In mathematics, a quadratically closed field is a field of characteristic not equal to 2 in which every element has a square root.
==Examples==
- The field of complex numbers is quadratically closed; more generally, any algebraically closed field is quadratically closed.
- The field of real numbers is not quadratically closed as it does not contain a square root of −1.
- The union of the finite fields $\mathbb F_{5^{2^n}}$ for n ≥ 0 is quadratically closed but not algebraically closed.

==Properties==
- A field is quadratically closed if and only if it has universal invariant equal to 1.
- Every quadratically closed field is a Pythagorean field but not conversely (for example, R is Pythagorean); however, every non-formally real Pythagorean field is quadratically closed.
- A field is quadratically closed if and only if its Witt–Grothendieck ring is isomorphic to Z under the dimension mapping.
- A formally real Euclidean field E is not quadratically closed (as −1 is not a square in E) but the quadratic extension E(√−1) is quadratically closed.
- Let E/F be a finite extension where E is quadratically closed.
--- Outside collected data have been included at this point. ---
End SortFacts.

Lemma Array_sort_contract : sort_contract Array_sort.
Proof. intros A key l. apply Array_sort_stable. Qed.

Lemma sort_contract_unique (sort : sort_function) :
  sort_contract sort ->
  forall (A : Type) (key : A -> Q) (l : list A),
    sort A (by_key key) l = Array_sort A (by_key key) l.
Proof.
  intros H A key l.
  eapply stable_sorted_unique; [apply H | apply Array_sort_stable].
Qed.

Section SortLeftFacts.
Context {A : Type} (key : A -> Q).

Lemma sort_insert_last_In x l z :
  In z (sort_insert_last (by_key key) x l) <-> z = x \/ In z l.
Proof.
  induction l as [|y l IH]; simpl.
  - intuition.
  - destruct (Qle_bool (by_key key y x) 0); simpl; [|intuition].
    rewrite IH. intuition.
Qed.

Lemma sort_insert_last_sorted x l :
  key_sorted key l -> key_sorted key (sort_insert_last (by_key key) x l).
Proof.
  unfold key_sorted. induction 1 as [|y l Hl IH Hy]; simpl.
  - constructor; [constructor | constructor].
  - destruct (Qle_bool (by_key key y x) 0) eqn:E.
    + apply (by_key_le_iff key) in E.
      constructor; [exact IH|].
      apply List.Forall_forall. intros z Hz. apply sort_insert_last_In in Hz.
      destruct Hz as [->|Hz]; [exact E|].
      rewrite List.Forall_forall in Hy. apply Hy, Hz.
    + assert (key x <= key y) as Hxy.
      { destruct (Qlt_le_dec (key y) (key x)) as [Hlt|Hle]; [|exact Hle].
        assert (Qle_bool (by_key key y x) 0 = true) as C
          by (apply (by_key_le_iff key); lra).
        congruence. }
      constructor; [constructor; assumption|].
      constructor; [assumption|].
      eapply Forall_impl; [exact Hy|]. simpl. intros; lra.
Qed.

Lemma key_class_above k l :
  Forall (fun z => k < key z) l -> key_class key k l = [].
Proof.
  unfold key_class. induction 1 as [|z l Hz _ IH]; [reflexivity|].
  simpl. destruct (Qeq_bool (key z) k) eqn:E; [|exact IH].
  apply Qeq_bool_iff in E. lra.
Qed.
(** While the screen is loading, no error is set, no record is open and
    the only work pending ends the loading; no pending work ever turns
    the loading on again. *)
Definition loadingInvariant (sys : System) : Prop :=
  Forall (λ k, forallb neverStartsLoading k = true) (pending sys)
  ∧ (isLoading (ui sys) = true →
     error (ui sys) = []
     ∧ selectedRecord (ui sys) = None
     ∧ Forall endsLoading (pending sys)).

End History.

(** ** The sign-up screen: component [SignupPage] *)

Module Signup.
Import JS.

Record State : Type :=
  { email : jsstring;
    password : jsstring;
    confirmPassword : jsstring;
    error : jsstring;
    success : jsstring;
    isLoading : bool;
    showPassword : bool;
    showConfirmPassword : bool }.

Definition initial : State :=
  {| email := []; password := []; confirmPassword := []; error := [];
     success := []; isLoading := false; showPassword := false;
     showConfirmPassword := false |}.

Inductive TimerCallback : Type :=
| SwitchToLogin.                    (* () => { onSwitchToLogin(); } *)

Inductive Action : Type :=
| SetEmail (v : jsstring)
| SetPassword (v : jsstring)
| SetConfirmPassword (v : jsstring)
| SetError (v : jsstring)
| SetSuccess (v : jsstring)
| SetIsLoading (b : bool)
| SetShowPassword (b : bool)
| SetShowConfirmPassword (b : bool)
| PreventDefault                      (* e.preventDefault() *)
| SignUp (email password : jsstring)  (* signUp(email, password) *)
| SetTimeout (callback : TimerCallback) (ms : N)
| OnSwitchToLogin.                    (* the prop onSwitchToLogin() *)

(** [signUp] comes from the authentication context; the world tells how
    the promise it returns settles. *)
Record World : Type :=
  { signUp : jsstring → jsstring → Completion unit }.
Either −1 is a square in F and F is quadratically closed, or −1 is not a square in F and F is Euclidean. This "going-down theorem" may be deduced from the Diller–Dress theorem.

==Quadratic closure==
A quadratic closure of a field F is a quadratically closed field containing F which embeds in any quadratically closed field containing F. A quadratic closure for any given F may be constructed as a subfield of the algebraic closure F^{alg} of F, as the union of all iterated quadratic extensions of F in F^{alg}.

===Examples===
- The quadratic closure of R is C.
- The quadratic closure of $\mathbb F_5$ is the union of the $\mathbb F_{5^{2^n}}$.
- The quadratic closure of Q is the field of complex constructible numbers.